「ミッシング」吉田恵輔監督流の意地悪ユーモアに着目 “可笑しみのスパイス”はワークショップで選出
2024年5月14日 08:00
石原さとみが主演した映画「ミッシング」の監督を務めたのは、「ヒメアノ~ル」「空白」などで知られる吉田恵輔(※「吉」は“つちよし”が正式表記)。両者は、本作で初タッグを組むことになり、石原が直談判して出演が叶ったという驚きのエピソードも存在している。
石原と吉田作品の出会いは「さんかく」(2010)。同棲中のアラサー男女が15歳の女子中学生(彼女の妹)に振り回される三角関係の成れの果てを描いた1本であり、石原は同作から“吉田恵輔沼“にハマった。「生々しくて、キュンとくるけど、醜くて。ドキュメンタリーみたいだけど、エンタメ性もあって、すごく好きな作品だったんです」という石原の感想のとおり、一度見たら癖になるといわれる吉田作品。本記事では、吉田節の魅力に迫っていく。
吉田監督は、06年に「机のなかみ」で長編映画監督デビュー。以降、森田剛がシリアルキラー役で出演し大きな話題となった「ヒメアノ~ル」(16)、第43回ヨコハマ映画祭で作品賞、監督賞、脚本賞、主演男優賞と4冠に輝いた「空白」(21)などの話題作を連発している。
吉田作品の特徴は、ギリギリな状況に追い込まれた登場人物たちの生々しい人物描写。その手腕は“人間描写の鬼”と称され、思わず癖になってしまうような作風でファンを引き付けている。
そして、吉田作品には“笑い”が差し込まれる場面が多い。それらはどこか居心地の悪さや気まずい空気、「ここは笑ってはいけない……」と感じつつも、思わずクスッと笑いが漏れ出てしまうような、「これ、意地悪だな~」と突っ込みたくなる“人間の可笑しさ”が表現している。
例えば、見た目も性格も正反対な兄弟と姉妹を描いた「犬猿」(18)では、開始早々、架空の胸キュン恋愛映画の感動コメント予告編のパロディが登場したり、「空白」(21)では、娘を亡くした主人公が娘の気持ちに近づこうと油絵を始め、娘を描いたが、そうとは知らない後輩が「ブサイクですね」と言って気まずい空気が流れる場面などが描かれている。

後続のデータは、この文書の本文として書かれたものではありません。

(* ===== verification/FrontendConfined.v ===== *)
(** * The guest's portal frontend: calls on the host's bus, whatever happens

    [Inv] needs that forwarded calls are answered while their clients are there.
    What the frontend calls on the host's bus needs less: only that what is
    exported to the guest is what may be ([exports_good]), which every input keeps,
    also in a state where a table points to a freed object. *)

From S2P Require Import Prelude Glib.
From S2P Require Export FrontendWhole.

Section confined.
Context `{Guest, Desktop}.

Definition exports_good (s : frontend) : Prop := ∀ n x, s.(exports) !! n = Some x → export_ok x.

(** A call on the host's bus is of the list. *)
Definition confined (e : event) : Prop :=
  match e with Did r _ => match r with Sync c | Send c => call_ok c | _ => True end end.

Abbreviation tame m := (steps exports_good confined m).

Lemma plain_confined e : plain e → confined e.
Proof. by destruct e as [A r x]; destruct r. Qed.

Lemma tame_asks {A} (m : M A) : (∀ R, steps R plain m) → tame m.
Proof. intros Hm. eapply steps_mono; [apply plain_confined|apply Hm]. Qed.

Lemma good_robust : robust exports_good.
Proof. by constructor. Qed.

Lemma tame_settled {A} (m : M A) : (∀ R, robust R → steps R plain m) → tame m.
Proof. intros Hm. eapply steps_mono; [apply plain_confined|apply Hm, good_robust]. Qed.

Lemma tame_set f : (∀ s, (f s).(exports) = s.(exports)) → tame (modify f).
Proof. intros Hf. apply steps_modify. intros s Hs. unfold exports_good. by rewrite Hf. Qed.

Lemma tame_new_id : tame new_id.
Proof. apply steps_new_id, good_robust. Qed.

Lemma tame_read {A} (f : frontend → M A) : (∀ s, exports_good s → tame (f s)) → tame (get ≫= f).
Proof.
  intros Hf. apply steps_read. intros s0 Hs T0.
  eapply hoare_conseq; [|intros ? ? ? Hx; exact Hx|apply (Hf s0 Hs)]. by intros s T [? _].
Qed.

(** ** Objects *)

Lemma tame_register path info v : export_ok (Export path info v) → tame (register_object path info v).
Proof.
  intros Hx. unfold register_object. apply steps_bind; [apply steps_get|]. intros s0.
  case_bool_decide; [apply steps_ret|]. apply steps_bind; [apply tame_new_id|]. intros n.
  apply steps_bind; [|intros []; apply steps_ret]. apply steps_modify.
  intros s Hs m y Hy. simpl in Hy.
  apply lookup_insert_Some in Hy as [[_ <-]|[_ Hy]]; [done|by eapply Hs].
Qed.

Lemma tame_unregister registration : tame (unregister_object registration).
Proof.
  destruct registration as [n|]; [|apply steps_ret]. apply steps_modify.
  intros s Hs m y Hy. simpl in Hy. apply lookup_delete_Some in Hy as [_ Hy]. by eapply Hs.
Qed.

Lemma tame_request_free id : tame (request_free id).
Proof. unfold request_free. walk; [apply tame_unregister|by apply tame_set]. Qed.

Lemma tame_session_free id : tame (session_free id).
Proof. unfold session_free. walk; [apply tame_unregister|by apply tame_set]. Qed.

Lemma tame_call_async c k : call_ok c → tame (call_async c k).
Proof.
  intros Hc. unfold call_async. walk; [apply tame_new_id|by apply tame_set].
Qed.

Lemma tame_close_host path interface :
  interface = REQUEST_INTERFACE ∨ interface = SESSION_INTERFACE → tame (close_host_object path interface).
Proof. intros Hi. apply tame_asks. intros R. by apply asks_close_host. Qed.

Create HintDb tame.
Hint Extern 3 (steps _ _ (modify _)) => by apply tame_set : tame.
Hint Extern 4 (steps _ _ _) => apply tame_asks; intros ?; solve [auto with steps] : tame.
Hint Resolve tame_new_id tame_unregister tame_request_free tame_session_free tame_close_host : tame.

Hint Extern 3 (steps _ _ (call_async _ _)) => apply tame_call_async;
  solve [by intros Hb; discriminate Hb | by apply broker_call_ok | intros _; constructor; auto] : tame.

Ltac tame := repeat (walk; try solve [eauto with tame steps]).

Lemma tame_remove_guest p : tame (remove_request_guest p).
Proof. unfold remove_request_guest. tame. Qed.
Lemma tame_remove_host p : tame (remove_request_host p).
Proof. unfold remove_request_host. tame. Qed.
Lemma tame_remove_session p : tame (remove_session_guest p).
Proof. unfold remove_session_guest. tame. Qed.
Lemma tame_remove_session_host p : tame (remove_session_host p).
Proof. unfold remove_session_host. tame. Qed.

Lemma tame_new_request r : tame (new_request r).
Proof. unfold new_request. tame. Qed.

Lemma tame_register_request id r : tame (register_request id r).
Proof.
  unfold register_request, insert_request_guest, insert_request_host.
  apply steps_bind; [by apply tame_register|]. intros [e|n]; tame.
Qed.

Lemma tame_register_session owner p h : tame (register_session owner p h).
Proof.
  unfold register_session, new_session, insert_session_guest, insert_session_host.
  destruct p as [p|]; [|apply steps_ret]. apply steps_bind; [tame|]. intros id.
  apply steps_bind; [by apply tame_register|]. intros [e|n]; tame.
Qed.

Hint Resolve tame_remove_guest tame_remove_host tame_remove_session tame_remove_session_host
  tame_new_request tame_register_request tame_register_session : tame.

(** ** Calls of the guest *)

Lemma tame_not_available i : tame (return_not_available i).
Proof. unfold return_not_available. tame. Qed.
Hint Resolve tame_not_available : tame.

Lemma tame_forward_portal sender interface m method ps i :
  interface_allowed interface = true → tame (forward_portal_call sender interface m method ps i).
Proof.
  intros Hi. unfold forward_portal_call. apply steps_bind; [apply tame_asks; intros R; apply asks_prepare|].
  intros [call mapped]. apply tame_call_async. intros _. by constructor.
Qed.

Lemma tame_forward_done call answered : tame (forward_done call answered).
Proof.
  unfold forward_done, forward_request, forward_session, forward_results, forward_finished. tame.
Qed.

Lemma tame_lifecycle sender path interface m i : tame (lifecycle_call sender path interface m i).
Proof. unfold lifecycle_call, cancel. tame. Qed.

Lemma tame_file_chooser sender m ps i : tame (file_chooser_call sender m ps i).
Proof. unfold file_chooser_call. tame. Qed.

Lemma tame_screenshot sender ps i : tame (screenshot_call sender ps i).
Proof. unfold screenshot_call. destruct broker_name as [broker|] eqn:Hb; tame. Qed.

Lemma tame_open_file_request broker sender m options fd path i :
  broker_name = Some broker → tame (open_file_request broker sender m options fd path i).
Proof. intros Hb. unfold open_file_request. tame. Qed.

Lemma tame_open_file sender m ps i : tame (open_file_call sender m ps i).
Proof.
  unfold open_file_call. destruct broker_name as [broker|] eqn:Hb; tame; auto using tame_open_file_request.
Qed.

Lemma tame_transformed sender interface m ps i : tame (transformed_request_call sender interface m ps i).
Proof.
  unfold transformed_request_call. destruct (last ps); [|tame].
  destruct broker_name as [broker|] eqn:Hb; tame.
Qed.
Lemma tame_realtime m ps i : tame (realtime_call m ps i).
Proof.
  unfold realtime_call. destruct broker_name as [broker|] eqn:Hb; unfold realtime_pids; tame.
Qed.

Lemma tame_dynamic m ps i : tame (dynamic_call m ps i).
Proof. unfold dynamic_call. destruct broker_name as [broker|] eqn:Hb; tame. Qed.

Lemma tame_portal_method sender interface m ps i :
  interface_allowed interface = true → tame (portal_method_call sender interface m ps i).
Proof.
  intros Hi. unfold portal_method_call. apply steps_bind; [apply steps_get|]. intros s.
  destruct (_ ≫= _) as [method|]; [|tame].
  repeat (match goal with |- steps _ _ (if ?b then _ else _) => destruct b end);
    auto using tame_file_chooser, tame_screenshot, tame_open_file, tame_transformed,
      tame_dynamic, tame_realtime, tame_forward_portal.
  apply tame_asks. intros R. apply asks_game_mode.
Qed.

Lemma tame_call_method sender path interface m ps i x :
  export_ok x → x.(e_info).(i_name) = interface →
  tame (call_method x.(e_vtable) sender path interface m ps i).
Proof.
  unfold export_ok. intros Hx <-. destruct (e_vtable x); simpl.
  - apply tame_lifecycle.
  - by apply tame_portal_method.
  - apply tame_settled. intros R HR. by apply leaves_simple_bridge.
  - apply tame_settled. intros R HR. by apply leaves_file_manager.
  - apply tame_settled. intros R HR. by apply leaves_status_watcher.
  - apply tame_asks. intros R. apply asks_accessibility_call.
Qed.

Lemma tame_guest_method sender path interface m ps : tame (guest_method sender path interface m ps).
Proof.
  unfold guest_method. apply steps_bind; [apply tame_new_id|]. intros i.
  apply tame_read. intros s Hs. destruct (find_export s path interface) as [x|] eqn:Hx; [|tame].
  apply find_export_some in Hx as ([n Hn] & Hp & Hi).
  destruct (find_method _ _); [|tame]. destruct (has_type _ _); [|tame].
  apply tame_call_method; [by eapply Hs|done].
Qed.

Lemma tame_guest_property path interface property : tame (guest_property path interface property).
Proof.
  unfold guest_property. apply steps_bind; [apply tame_new_id|]. intros i.
  apply tame_read. intros s Hs. apply steps_bind; [|intros v; unfold answer_property; tame].
  destruct (find_export s path interface) as [x|] eqn:Hx; [|tame].
  apply find_export_some in Hx as ([n Hn] & Hp & Hi).
  case_bool_decide; [|tame]. destruct (e_vtable x) eqn:Hv; try apply steps_ret.
  - pose proof (Hs _ _ Hn) as Hok. unfold export_ok in Hok. rewrite Hv, Hi in Hok.
    apply tame_asks. intros R. by apply asks_portal_property.
  - unfold status_watcher_property. tame.
  - apply tame_asks. intros R. apply asks_accessibility_get.
Qed.

(** ** Signals, names and replies *)

Hint Resolve asks_translate asks_mapped_parameters : steps.

Lemma tame_host_portal_signal p i name ps : tame (host_portal_signal p i name ps).
Proof.
  unfold host_portal_signal. apply steps_bind; [apply steps_lookup_request|]. intros request.
  apply steps_bind; [apply steps_lookup_session|]. intros session.
  destruct request as [[id r]|], session as [[id' x]|]; unfold map_response, remove_request; tame.
Qed.

Lemma tame_requests_vanished name : tame (requests_vanished name).
Proof.
  unfold requests_vanished. apply steps_bind; [apply steps_get|]. intros s.
  apply steps_bind.
  - generalize (map_to_list s.(requests_guest)). intros l.
    induction l as [|[p id] l IH]; simpl; unfold close_host; tame.
  - intros paths. induction paths as [|p paths IH]; simpl; tame.
Qed.

Lemma tame_sessions_vanished name : tame (sessions_vanished name).
Proof.
  unfold sessions_vanished. apply steps_bind; [apply steps_get|]. intros s.
  apply steps_bind.
  - generalize (map_to_list s.(sessions_guest)). intros l.
    induction l as [|[p id] l IH]; simpl; tame.
  - intros paths. induction paths as [|p paths IH]; simpl; tame.
Qed.

Lemma tame_name_changed name old new : tame (guest_name_changed name old new).
Proof.
  pose proof good_robust as HR. unfold guest_name_changed.
  destruct new as [|c new]; [destruct old as [|d old]; [apply steps_ret|]|].
  - apply steps_bind; [apply tame_requests_vanished|]. intros [].
    apply steps_bind; [apply tame_sessions_vanished|]. intros [].
    apply steps_bind; [apply tame_settled; intros; by apply leaves_mirrors_vanished|]. intros [].
    apply tame_settled. intros. by apply leaves_inhibitors_vanished.
  - apply steps_bind; [|intros []; apply tame_settled; intros; by apply leaves_maybe_mpris].
    destruct old; [apply steps_ret|]. apply tame_settled. intros. by apply leaves_mirrors_vanished.
Qed.

Lemma tame_complete fuel k answered : tame (complete fuel k answered).
Proof.
  destruct k; simpl.
  - apply tame_forward_done.
  - unfold chooser_done, emit_response. tame.
  - unfold screenshot_done, emit_response. tame.
  - unfold broker_request_done, emit_response. tame.
  - unfold transformed_request_done, emit_response. tame.
  - unfold dynamic_done. tame.
  - unfold bridge_done. tame.
  - apply tame_settled. intros. by apply leaves_screen_done.
  - apply tame_settled. intros. by apply leaves_file_done.
  - unfold mirror_call_done. tame.
Qed.

Lemma tame_host_method path interface m ps : tame (host_method path interface m ps).
Proof.
  apply tame_settled. intros R HR. unfold host_method.
  apply steps_bind; [by apply steps_new_id|]. intros i. walk. by apply leaves_mirror_method.
Qed.

Lemma tame_host_property path interface property v : tame (host_property path interface property v).
Proof.
  apply tame_settled. intros R HR. unfold host_property, answer_property.
  apply steps_bind; [by apply steps_new_id|]. intros i.
  walk; [by apply leaves_mirror_set|by apply leaves_mirror_get].
Qed.

Lemma tame_dispatch fuel i : tame (dispatch fuel i).
Proof.
  destruct i as [sender p i m ps|sender p i prop|n answered|p i name ps|p i name ps
    |name old new|appeared|n|p i m ps|p i prop|p i prop v|m sender p i name ps|m acquired]; simpl.
  - apply tame_guest_method.
  - apply tame_guest_property.
  - tame. apply tame_complete.
  - apply tame_host_portal_signal.
  - apply tame_settled. intros R HR. by apply leaves_native_signal.
  - apply tame_name_changed.
  - apply tame_settled. intros R HR.
    destruct appeared; [by apply leaves_screen_saver_found|by apply leaves_screen_saver_lost].
  - apply tame_settled. intros R HR. walk. by apply leaves_source.
  - apply tame_host_method.
  - apply tame_host_property.
  - apply tame_host_property.
  - apply tame_settled. intros R HR. walk. by apply leaves_guest_signal.
  - apply tame_settled. intros R HR. walk; [by apply leaves_name_acquired|by apply leaves_name_lost].
Qed.
End confined.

そんな“吉田節”は本作でも健在だ。沙織里と夫の豊が街頭でビラ配りをしているシーンでの出来事。ビラを受け取った通行人の一人が「この子何歳なの?」「男の子?」などと、ビラを見ればわかることを次々と尋ねてきて、豊が困惑する。さらに、沙織里が知り合いとスーパーで偶然会う場面はなかなか気まずい再会の場に。そんな雰囲気をよそに、ひたすら店員にクレームをつける買い物客が同じシーンに映っているのだ。
実は、本作のこういったシーンに登場するキャストたちは、ワークショップオーディションで選ばれた面々だった。吉田監督本人も「ワークショップを行うのは珍しかった」と話しているが、約3000通の応募書類から150人ほどに絞ってワークショップを実施。約30人を採用している。現場では一人一人、持ち物から動きまでを細かく演出。こうした緻密な準備があるからこそ、作品の中に“可笑しみ”のスパイスが溶け込んでいるのだ。
ちなみに、劇場で販売予定のパンフレットには、ワークショップオーディション参加者のプロフィールがタレント名鑑のように掲載されている。鑑賞後に個性あふれる出演者たちの顔ぶれを確かめるのも、楽しいかもしれない。
「ミッシング」は、5月17日から全国公開。